Dataset entries:
----------
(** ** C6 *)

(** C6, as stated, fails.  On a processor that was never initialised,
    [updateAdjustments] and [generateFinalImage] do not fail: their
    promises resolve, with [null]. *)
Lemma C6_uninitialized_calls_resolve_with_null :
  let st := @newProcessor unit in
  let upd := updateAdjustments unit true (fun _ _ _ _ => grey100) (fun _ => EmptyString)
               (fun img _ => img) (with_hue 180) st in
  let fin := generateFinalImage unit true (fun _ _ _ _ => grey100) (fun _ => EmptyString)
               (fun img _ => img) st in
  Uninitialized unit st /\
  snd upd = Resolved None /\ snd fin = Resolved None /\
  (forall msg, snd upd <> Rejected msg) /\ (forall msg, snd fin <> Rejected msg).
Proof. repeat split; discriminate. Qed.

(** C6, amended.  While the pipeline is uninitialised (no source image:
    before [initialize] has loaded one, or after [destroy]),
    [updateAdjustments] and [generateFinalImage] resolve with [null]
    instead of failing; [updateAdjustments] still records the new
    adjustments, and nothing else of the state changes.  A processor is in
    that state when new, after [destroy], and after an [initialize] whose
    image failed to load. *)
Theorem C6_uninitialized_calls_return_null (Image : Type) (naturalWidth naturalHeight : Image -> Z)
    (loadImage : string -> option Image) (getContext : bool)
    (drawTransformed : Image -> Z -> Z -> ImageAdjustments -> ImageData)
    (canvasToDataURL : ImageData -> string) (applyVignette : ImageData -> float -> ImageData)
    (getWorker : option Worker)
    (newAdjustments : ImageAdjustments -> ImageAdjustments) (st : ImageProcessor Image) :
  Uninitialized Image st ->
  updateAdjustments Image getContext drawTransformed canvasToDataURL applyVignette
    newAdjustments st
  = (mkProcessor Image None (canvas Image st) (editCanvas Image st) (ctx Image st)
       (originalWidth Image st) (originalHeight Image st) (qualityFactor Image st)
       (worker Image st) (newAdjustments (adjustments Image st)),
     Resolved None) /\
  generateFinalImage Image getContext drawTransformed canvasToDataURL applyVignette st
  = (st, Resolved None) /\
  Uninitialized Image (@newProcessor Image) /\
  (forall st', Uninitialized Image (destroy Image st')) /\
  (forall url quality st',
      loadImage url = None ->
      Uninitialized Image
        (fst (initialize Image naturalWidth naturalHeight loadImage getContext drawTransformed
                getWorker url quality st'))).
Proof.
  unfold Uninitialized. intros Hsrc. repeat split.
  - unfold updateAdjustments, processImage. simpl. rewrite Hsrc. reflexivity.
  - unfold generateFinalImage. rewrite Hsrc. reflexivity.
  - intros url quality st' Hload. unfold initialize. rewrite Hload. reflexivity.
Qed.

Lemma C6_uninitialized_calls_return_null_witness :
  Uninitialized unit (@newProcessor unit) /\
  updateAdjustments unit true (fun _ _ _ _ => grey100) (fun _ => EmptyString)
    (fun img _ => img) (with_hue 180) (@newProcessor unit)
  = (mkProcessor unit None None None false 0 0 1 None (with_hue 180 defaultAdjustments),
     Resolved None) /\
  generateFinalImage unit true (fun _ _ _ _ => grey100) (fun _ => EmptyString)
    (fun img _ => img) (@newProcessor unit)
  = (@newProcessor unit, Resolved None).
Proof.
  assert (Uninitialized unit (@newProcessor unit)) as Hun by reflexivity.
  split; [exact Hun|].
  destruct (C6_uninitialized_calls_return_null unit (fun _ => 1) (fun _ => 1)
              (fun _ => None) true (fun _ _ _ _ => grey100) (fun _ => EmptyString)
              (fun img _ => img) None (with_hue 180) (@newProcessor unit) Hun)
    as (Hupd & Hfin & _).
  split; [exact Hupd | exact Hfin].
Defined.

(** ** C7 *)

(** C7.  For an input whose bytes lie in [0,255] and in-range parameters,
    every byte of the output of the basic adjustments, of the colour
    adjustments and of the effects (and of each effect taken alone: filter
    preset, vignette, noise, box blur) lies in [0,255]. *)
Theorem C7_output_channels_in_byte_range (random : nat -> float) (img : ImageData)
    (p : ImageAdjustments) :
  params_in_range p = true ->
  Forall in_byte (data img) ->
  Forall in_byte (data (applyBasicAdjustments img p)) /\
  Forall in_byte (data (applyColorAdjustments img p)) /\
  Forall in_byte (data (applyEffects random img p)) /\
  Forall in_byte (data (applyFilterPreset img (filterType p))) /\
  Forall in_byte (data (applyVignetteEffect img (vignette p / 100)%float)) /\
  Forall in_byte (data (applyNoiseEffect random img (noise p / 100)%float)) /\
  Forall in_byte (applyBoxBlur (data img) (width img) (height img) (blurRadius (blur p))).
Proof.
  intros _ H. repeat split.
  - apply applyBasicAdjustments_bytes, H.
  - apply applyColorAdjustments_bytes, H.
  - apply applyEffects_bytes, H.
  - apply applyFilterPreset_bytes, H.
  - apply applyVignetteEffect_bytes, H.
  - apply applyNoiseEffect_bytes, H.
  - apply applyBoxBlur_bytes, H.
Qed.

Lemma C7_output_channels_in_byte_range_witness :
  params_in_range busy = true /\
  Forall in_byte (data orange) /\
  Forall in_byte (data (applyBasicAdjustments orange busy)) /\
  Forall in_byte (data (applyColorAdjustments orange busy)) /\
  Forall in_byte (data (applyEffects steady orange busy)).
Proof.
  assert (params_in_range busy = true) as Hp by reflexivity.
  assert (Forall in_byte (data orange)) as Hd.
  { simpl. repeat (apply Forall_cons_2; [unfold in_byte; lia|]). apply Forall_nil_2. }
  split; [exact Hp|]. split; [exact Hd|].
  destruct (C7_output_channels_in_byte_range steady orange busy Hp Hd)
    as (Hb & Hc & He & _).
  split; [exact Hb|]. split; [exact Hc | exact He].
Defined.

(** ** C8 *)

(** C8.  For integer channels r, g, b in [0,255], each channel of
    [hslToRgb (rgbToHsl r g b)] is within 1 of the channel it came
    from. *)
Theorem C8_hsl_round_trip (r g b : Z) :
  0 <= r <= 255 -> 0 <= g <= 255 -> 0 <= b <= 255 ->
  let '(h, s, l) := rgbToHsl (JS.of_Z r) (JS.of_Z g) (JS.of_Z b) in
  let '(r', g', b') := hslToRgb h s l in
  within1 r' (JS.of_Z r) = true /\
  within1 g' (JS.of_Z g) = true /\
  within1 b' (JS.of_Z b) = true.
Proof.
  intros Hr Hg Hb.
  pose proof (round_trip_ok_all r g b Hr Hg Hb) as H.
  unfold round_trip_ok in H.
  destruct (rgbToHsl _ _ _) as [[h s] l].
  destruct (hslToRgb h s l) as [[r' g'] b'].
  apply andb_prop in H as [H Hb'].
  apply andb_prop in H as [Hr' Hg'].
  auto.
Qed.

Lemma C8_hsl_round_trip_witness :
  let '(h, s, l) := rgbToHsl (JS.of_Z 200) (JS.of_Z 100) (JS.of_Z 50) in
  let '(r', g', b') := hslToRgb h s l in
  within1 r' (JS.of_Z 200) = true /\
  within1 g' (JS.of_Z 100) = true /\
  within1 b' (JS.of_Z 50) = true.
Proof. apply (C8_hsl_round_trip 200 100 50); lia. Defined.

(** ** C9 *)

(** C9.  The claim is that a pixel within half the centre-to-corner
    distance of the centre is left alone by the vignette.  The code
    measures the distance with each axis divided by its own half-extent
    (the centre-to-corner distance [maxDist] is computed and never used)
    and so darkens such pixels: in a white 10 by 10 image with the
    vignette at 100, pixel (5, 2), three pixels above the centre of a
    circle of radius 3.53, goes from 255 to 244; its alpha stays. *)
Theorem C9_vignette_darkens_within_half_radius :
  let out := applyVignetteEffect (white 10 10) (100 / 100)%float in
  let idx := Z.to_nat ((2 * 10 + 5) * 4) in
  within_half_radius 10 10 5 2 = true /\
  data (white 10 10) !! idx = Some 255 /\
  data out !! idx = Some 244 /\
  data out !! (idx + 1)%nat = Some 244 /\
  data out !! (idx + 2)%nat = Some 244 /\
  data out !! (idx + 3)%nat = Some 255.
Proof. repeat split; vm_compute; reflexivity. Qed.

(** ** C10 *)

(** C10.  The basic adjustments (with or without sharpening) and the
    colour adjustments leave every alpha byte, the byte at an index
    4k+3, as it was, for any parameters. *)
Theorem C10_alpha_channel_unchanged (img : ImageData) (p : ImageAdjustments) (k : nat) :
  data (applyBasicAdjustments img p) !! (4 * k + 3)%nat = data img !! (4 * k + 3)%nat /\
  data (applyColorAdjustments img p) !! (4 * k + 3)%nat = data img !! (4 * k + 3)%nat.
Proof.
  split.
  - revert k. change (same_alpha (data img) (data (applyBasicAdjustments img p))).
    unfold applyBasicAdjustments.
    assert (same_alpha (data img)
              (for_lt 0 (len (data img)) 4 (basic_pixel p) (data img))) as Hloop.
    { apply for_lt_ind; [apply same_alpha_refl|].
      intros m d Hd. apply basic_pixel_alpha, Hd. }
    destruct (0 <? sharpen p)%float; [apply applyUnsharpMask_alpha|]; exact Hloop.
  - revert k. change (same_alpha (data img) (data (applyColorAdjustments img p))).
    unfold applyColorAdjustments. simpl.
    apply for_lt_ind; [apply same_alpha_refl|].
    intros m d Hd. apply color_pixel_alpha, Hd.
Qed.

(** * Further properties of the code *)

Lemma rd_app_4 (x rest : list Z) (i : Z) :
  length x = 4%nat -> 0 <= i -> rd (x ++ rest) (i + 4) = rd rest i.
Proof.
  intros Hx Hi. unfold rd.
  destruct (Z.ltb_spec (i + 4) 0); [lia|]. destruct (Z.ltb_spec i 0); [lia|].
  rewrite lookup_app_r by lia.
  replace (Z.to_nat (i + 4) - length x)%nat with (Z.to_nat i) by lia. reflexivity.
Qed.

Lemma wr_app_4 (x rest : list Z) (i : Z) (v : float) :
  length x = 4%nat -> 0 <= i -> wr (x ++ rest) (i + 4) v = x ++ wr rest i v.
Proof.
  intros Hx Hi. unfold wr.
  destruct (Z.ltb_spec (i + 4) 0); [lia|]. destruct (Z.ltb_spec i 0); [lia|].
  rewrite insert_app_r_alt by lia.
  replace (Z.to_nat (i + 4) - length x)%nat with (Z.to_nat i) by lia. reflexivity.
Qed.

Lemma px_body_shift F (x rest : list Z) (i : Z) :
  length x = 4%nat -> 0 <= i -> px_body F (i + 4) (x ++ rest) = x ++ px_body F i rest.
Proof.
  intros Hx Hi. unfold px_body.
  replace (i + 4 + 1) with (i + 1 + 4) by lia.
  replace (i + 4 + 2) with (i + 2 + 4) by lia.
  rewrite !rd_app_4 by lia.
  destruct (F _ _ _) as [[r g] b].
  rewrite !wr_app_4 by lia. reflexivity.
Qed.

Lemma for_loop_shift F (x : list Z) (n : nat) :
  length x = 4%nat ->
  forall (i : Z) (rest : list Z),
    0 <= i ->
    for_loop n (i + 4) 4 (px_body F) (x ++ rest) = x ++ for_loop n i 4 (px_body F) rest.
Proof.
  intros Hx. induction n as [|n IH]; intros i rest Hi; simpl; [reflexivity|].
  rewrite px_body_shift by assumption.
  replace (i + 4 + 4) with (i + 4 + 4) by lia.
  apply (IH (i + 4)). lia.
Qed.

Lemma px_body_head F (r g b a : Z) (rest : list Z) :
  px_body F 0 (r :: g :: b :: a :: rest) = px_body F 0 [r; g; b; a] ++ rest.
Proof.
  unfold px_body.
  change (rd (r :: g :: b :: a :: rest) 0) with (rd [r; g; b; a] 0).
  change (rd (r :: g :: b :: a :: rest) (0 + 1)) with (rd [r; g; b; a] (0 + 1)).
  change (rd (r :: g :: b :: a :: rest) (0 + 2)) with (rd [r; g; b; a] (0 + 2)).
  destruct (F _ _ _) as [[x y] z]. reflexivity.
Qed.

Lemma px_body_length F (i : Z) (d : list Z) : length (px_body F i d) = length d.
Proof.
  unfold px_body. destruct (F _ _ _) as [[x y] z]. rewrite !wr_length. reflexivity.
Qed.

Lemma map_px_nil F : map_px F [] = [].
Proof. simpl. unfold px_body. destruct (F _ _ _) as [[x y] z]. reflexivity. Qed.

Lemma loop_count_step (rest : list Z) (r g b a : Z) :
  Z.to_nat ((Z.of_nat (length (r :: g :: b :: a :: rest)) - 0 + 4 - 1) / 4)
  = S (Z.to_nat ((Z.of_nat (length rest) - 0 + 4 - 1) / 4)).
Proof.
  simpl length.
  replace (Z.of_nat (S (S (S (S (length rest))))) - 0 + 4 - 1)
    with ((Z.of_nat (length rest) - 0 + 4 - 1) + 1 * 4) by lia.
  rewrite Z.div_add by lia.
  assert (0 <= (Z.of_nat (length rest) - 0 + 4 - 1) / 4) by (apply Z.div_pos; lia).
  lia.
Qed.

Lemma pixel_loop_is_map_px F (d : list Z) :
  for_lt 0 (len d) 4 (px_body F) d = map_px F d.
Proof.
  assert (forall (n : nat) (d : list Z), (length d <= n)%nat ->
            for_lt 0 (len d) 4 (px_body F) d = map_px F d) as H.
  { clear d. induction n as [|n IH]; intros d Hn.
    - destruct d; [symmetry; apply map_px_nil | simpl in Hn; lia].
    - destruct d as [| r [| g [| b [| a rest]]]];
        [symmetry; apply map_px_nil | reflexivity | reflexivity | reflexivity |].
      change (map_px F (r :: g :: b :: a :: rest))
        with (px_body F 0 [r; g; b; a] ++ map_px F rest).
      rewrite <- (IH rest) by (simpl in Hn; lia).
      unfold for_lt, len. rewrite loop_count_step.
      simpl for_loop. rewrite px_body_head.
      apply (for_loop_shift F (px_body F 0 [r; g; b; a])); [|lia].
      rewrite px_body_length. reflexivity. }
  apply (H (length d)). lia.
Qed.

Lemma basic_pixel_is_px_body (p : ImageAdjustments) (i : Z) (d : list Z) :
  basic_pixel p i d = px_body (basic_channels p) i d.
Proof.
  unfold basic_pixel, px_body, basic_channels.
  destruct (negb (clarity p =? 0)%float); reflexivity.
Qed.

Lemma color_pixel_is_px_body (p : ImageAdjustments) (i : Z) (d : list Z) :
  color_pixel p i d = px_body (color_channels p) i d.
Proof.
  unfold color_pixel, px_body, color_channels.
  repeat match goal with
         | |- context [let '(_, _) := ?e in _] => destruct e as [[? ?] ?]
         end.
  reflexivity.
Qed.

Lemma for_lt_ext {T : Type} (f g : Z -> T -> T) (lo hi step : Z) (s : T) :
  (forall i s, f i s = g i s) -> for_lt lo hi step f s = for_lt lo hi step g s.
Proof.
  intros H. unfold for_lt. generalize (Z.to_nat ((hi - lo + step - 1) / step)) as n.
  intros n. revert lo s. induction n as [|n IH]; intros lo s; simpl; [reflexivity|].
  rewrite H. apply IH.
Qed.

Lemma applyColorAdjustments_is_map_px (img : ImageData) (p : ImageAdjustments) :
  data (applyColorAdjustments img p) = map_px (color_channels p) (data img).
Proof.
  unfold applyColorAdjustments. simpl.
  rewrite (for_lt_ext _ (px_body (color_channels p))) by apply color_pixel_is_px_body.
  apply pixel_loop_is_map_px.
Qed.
----------
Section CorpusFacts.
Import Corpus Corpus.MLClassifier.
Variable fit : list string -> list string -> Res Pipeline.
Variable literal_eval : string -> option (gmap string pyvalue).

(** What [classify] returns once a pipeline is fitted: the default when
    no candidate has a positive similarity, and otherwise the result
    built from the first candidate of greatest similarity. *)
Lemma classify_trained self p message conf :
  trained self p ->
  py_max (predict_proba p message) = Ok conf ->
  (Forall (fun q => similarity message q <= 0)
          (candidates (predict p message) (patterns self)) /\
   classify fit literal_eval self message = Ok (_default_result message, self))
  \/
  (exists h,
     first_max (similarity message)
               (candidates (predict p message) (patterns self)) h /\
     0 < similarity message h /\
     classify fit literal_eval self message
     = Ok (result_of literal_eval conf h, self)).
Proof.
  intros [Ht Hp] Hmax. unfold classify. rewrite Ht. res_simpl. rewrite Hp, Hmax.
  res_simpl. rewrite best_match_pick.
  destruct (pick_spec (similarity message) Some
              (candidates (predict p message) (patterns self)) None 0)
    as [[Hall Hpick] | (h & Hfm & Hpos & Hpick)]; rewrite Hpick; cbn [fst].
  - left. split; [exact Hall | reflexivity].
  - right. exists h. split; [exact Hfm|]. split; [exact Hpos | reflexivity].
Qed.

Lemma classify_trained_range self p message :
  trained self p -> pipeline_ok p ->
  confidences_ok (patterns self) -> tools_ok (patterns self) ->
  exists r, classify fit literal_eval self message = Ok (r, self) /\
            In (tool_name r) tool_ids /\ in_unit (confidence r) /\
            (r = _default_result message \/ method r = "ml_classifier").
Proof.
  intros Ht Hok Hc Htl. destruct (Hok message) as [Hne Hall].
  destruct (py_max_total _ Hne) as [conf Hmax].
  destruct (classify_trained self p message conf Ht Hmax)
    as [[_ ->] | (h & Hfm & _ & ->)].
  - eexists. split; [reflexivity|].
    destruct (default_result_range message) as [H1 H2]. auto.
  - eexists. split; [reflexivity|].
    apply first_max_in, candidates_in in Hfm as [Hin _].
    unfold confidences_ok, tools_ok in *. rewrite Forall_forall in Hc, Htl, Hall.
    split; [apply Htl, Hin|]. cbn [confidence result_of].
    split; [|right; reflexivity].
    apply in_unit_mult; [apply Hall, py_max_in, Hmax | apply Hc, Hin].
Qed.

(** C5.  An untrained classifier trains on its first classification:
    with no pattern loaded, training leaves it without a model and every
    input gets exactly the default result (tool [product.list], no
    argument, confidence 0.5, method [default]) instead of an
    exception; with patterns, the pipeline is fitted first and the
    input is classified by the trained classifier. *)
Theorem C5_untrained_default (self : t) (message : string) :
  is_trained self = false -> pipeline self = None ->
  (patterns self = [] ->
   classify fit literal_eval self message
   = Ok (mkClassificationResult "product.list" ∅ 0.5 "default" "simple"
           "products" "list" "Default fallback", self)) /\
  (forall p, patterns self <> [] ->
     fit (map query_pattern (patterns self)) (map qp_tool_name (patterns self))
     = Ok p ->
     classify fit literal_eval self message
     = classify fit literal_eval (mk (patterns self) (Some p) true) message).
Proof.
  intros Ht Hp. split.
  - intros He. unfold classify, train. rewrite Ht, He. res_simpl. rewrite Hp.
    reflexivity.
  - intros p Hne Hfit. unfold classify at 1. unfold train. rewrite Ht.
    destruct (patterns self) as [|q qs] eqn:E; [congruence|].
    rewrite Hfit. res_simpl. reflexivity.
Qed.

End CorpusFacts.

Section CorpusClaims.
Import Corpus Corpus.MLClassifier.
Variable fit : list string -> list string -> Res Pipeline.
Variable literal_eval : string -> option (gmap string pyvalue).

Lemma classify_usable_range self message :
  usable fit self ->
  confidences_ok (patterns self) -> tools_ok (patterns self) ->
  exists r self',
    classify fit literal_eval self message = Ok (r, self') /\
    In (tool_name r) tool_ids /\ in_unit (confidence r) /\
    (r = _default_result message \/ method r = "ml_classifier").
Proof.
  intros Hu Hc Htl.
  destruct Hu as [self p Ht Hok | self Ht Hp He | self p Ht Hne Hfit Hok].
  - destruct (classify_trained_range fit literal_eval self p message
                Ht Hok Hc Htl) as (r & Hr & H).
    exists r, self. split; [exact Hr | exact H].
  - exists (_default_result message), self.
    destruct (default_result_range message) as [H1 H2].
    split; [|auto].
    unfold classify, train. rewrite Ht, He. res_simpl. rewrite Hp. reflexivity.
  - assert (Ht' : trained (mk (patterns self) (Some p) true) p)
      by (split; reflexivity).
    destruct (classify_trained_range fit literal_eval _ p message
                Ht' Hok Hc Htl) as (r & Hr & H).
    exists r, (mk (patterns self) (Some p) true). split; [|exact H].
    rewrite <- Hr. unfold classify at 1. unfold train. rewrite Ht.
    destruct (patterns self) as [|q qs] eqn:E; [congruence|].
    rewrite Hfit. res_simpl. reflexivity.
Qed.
----------
- [REQUIRED ACTION]:
Your answer should be each line of the data that contains the word "repeat", copied as it stands.

- [SOLVED EXERCISE]:
Proof. repeat split; discriminate. Qed.
  unfold Uninitialized. intros Hsrc. repeat split.
  intros _ H. repeat split.
  { simpl. repeat (apply Forall_cons_2; [unfold in_byte; lia|]). apply Forall_nil_2. }
Proof. repeat split; vm_compute; reflexivity. Qed.
  repeat match goal with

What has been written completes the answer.